#### Input data ####

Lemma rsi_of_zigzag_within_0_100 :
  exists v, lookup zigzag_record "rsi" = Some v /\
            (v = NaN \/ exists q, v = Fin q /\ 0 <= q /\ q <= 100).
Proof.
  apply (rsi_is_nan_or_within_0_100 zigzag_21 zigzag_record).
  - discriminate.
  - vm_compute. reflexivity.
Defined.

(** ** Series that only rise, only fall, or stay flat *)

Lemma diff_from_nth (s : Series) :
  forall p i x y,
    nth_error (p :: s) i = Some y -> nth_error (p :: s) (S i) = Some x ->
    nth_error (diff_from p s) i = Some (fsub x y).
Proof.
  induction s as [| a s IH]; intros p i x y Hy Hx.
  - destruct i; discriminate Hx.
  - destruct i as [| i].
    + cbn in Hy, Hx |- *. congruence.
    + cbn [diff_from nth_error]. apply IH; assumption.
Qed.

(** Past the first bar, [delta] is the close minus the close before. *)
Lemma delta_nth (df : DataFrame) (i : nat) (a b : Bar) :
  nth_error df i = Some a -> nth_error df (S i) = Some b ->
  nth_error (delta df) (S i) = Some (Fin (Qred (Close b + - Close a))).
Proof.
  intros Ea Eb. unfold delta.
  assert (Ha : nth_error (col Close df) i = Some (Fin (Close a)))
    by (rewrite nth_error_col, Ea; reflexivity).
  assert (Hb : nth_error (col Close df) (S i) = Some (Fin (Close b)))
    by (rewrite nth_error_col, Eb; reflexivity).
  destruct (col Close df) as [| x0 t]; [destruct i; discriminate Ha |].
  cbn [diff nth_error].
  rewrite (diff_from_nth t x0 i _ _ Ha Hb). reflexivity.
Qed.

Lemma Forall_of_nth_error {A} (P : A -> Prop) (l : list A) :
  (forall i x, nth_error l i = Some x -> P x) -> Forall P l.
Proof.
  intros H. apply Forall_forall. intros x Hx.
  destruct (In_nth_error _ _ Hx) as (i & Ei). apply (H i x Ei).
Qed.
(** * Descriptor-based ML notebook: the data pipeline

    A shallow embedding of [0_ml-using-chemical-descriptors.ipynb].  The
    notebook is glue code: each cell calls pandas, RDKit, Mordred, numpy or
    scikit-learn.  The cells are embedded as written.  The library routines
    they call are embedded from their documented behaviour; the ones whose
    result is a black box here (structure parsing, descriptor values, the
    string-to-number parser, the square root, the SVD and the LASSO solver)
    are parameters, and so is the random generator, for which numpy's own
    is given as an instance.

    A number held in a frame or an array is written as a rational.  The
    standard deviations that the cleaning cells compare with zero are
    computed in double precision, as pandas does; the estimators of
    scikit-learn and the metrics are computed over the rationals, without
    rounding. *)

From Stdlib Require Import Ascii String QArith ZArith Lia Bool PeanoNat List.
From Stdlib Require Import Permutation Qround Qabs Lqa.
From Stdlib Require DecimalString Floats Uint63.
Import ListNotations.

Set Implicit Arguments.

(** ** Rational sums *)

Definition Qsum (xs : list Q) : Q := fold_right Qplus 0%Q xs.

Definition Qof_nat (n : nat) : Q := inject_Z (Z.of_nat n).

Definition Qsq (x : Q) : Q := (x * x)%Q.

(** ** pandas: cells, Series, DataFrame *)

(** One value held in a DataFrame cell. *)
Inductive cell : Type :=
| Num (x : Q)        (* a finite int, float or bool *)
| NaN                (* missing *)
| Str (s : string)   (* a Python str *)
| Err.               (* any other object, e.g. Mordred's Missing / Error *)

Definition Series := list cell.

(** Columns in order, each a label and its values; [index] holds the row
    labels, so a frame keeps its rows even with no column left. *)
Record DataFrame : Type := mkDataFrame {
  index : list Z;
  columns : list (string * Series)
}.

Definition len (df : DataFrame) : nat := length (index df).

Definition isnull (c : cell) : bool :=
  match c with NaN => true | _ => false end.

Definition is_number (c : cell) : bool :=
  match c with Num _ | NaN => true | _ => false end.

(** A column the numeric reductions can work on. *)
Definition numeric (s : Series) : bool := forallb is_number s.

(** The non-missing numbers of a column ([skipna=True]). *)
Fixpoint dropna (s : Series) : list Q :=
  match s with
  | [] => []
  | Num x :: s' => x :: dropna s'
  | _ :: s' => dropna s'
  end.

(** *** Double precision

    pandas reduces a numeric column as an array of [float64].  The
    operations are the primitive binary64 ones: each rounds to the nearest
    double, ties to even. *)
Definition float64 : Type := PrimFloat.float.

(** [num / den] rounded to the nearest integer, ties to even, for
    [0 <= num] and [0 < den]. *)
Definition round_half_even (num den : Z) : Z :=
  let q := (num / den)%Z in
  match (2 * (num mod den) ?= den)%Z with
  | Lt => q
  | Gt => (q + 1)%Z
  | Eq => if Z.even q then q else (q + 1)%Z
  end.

####

Look through the data above. Each line containing the word "precision" needs to be copied.

### Response:
    computed in double precision, as pandas does; the estimators of
(** *** Double precision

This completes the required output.